- Work to be completed -
When you have gone through the records, report how many lines include "Fixpoint", giving the number and nothing more.
= = = = = = =
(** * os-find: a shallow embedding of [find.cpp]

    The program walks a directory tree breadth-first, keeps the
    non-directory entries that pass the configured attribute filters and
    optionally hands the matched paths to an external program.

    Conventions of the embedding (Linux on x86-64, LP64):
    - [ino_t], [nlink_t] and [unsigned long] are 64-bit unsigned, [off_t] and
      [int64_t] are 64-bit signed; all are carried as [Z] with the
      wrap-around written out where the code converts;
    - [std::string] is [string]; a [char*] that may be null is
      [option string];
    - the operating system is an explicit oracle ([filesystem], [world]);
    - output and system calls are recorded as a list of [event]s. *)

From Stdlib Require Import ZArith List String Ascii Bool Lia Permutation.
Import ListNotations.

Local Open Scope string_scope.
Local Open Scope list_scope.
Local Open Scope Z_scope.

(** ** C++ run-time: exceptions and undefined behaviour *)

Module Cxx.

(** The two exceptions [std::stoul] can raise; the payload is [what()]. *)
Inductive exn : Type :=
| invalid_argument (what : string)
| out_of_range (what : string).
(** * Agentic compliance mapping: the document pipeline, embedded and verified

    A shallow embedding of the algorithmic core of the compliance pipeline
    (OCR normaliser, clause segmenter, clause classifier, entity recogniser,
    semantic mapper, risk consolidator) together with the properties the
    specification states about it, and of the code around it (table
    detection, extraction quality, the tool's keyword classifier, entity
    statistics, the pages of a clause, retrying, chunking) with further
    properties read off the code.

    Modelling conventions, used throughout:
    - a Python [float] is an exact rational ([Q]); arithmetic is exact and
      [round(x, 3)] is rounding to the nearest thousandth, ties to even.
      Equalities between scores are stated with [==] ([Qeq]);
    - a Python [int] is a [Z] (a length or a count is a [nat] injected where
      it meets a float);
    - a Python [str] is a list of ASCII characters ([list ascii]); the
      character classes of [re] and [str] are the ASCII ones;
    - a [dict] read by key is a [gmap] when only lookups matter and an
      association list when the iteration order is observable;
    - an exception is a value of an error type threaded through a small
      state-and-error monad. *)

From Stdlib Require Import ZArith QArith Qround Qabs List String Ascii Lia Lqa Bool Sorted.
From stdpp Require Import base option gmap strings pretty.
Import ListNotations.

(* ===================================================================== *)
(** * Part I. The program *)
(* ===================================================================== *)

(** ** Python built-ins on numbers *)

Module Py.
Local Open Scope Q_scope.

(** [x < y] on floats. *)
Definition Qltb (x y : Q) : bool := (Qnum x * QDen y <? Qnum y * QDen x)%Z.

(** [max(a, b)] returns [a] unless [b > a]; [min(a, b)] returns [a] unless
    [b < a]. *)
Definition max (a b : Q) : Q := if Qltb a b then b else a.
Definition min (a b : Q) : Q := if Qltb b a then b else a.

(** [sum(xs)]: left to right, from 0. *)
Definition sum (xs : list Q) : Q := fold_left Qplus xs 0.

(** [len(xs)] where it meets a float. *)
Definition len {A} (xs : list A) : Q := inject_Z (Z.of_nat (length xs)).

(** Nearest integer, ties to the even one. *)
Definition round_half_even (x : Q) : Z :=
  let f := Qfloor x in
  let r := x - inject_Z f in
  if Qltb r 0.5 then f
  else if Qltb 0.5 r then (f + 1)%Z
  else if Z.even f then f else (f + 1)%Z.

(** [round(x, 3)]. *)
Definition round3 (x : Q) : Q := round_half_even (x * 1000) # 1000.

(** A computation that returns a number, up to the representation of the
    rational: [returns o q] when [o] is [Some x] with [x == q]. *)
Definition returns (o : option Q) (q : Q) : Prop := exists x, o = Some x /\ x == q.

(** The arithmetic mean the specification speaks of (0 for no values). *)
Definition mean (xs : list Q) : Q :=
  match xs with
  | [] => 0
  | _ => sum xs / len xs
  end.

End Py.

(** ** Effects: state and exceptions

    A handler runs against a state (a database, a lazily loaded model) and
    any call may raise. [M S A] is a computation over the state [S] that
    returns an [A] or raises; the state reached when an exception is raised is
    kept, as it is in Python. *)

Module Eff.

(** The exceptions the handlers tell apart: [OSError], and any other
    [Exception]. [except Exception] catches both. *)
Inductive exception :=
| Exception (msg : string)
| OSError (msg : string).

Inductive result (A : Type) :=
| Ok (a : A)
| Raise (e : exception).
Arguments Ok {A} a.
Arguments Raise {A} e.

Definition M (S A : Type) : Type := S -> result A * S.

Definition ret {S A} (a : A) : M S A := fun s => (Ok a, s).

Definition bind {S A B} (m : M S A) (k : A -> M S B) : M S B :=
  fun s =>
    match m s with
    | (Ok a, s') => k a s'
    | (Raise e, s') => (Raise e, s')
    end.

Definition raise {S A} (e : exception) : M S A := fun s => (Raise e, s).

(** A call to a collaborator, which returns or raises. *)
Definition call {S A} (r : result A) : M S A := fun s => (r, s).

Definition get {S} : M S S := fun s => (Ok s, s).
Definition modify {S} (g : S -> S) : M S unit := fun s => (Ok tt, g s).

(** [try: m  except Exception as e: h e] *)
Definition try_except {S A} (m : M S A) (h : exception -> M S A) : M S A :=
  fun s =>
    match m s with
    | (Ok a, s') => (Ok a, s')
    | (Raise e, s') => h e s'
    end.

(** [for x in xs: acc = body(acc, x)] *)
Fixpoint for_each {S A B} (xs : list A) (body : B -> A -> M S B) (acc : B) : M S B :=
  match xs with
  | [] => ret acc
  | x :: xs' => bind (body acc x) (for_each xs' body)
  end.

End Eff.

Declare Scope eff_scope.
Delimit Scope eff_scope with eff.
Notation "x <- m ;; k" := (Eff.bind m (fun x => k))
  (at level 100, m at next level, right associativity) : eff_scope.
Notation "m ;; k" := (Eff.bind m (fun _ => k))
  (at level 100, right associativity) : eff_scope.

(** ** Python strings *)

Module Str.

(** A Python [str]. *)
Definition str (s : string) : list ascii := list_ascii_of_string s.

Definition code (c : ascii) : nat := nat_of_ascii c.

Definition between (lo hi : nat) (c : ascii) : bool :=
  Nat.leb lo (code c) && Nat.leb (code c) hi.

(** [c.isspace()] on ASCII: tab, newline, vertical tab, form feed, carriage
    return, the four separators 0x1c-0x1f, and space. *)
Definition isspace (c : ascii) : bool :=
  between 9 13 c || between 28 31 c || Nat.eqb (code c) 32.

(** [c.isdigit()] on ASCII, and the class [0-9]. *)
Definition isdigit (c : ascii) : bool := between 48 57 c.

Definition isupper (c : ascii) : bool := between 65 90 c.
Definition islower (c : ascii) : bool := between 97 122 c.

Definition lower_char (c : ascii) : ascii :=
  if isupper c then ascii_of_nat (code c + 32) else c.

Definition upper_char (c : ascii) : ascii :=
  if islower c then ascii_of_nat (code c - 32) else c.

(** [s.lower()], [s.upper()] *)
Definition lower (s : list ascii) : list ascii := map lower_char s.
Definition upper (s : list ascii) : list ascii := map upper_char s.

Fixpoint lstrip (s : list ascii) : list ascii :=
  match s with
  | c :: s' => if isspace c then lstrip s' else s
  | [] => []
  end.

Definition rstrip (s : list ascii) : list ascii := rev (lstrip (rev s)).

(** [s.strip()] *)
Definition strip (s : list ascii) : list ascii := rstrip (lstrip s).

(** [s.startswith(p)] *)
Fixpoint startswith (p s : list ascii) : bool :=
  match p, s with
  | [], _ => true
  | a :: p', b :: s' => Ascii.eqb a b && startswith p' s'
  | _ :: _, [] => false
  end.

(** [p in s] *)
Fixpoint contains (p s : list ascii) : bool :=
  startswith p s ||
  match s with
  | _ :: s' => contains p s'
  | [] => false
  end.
= = = = = = =
- Response to the task -
4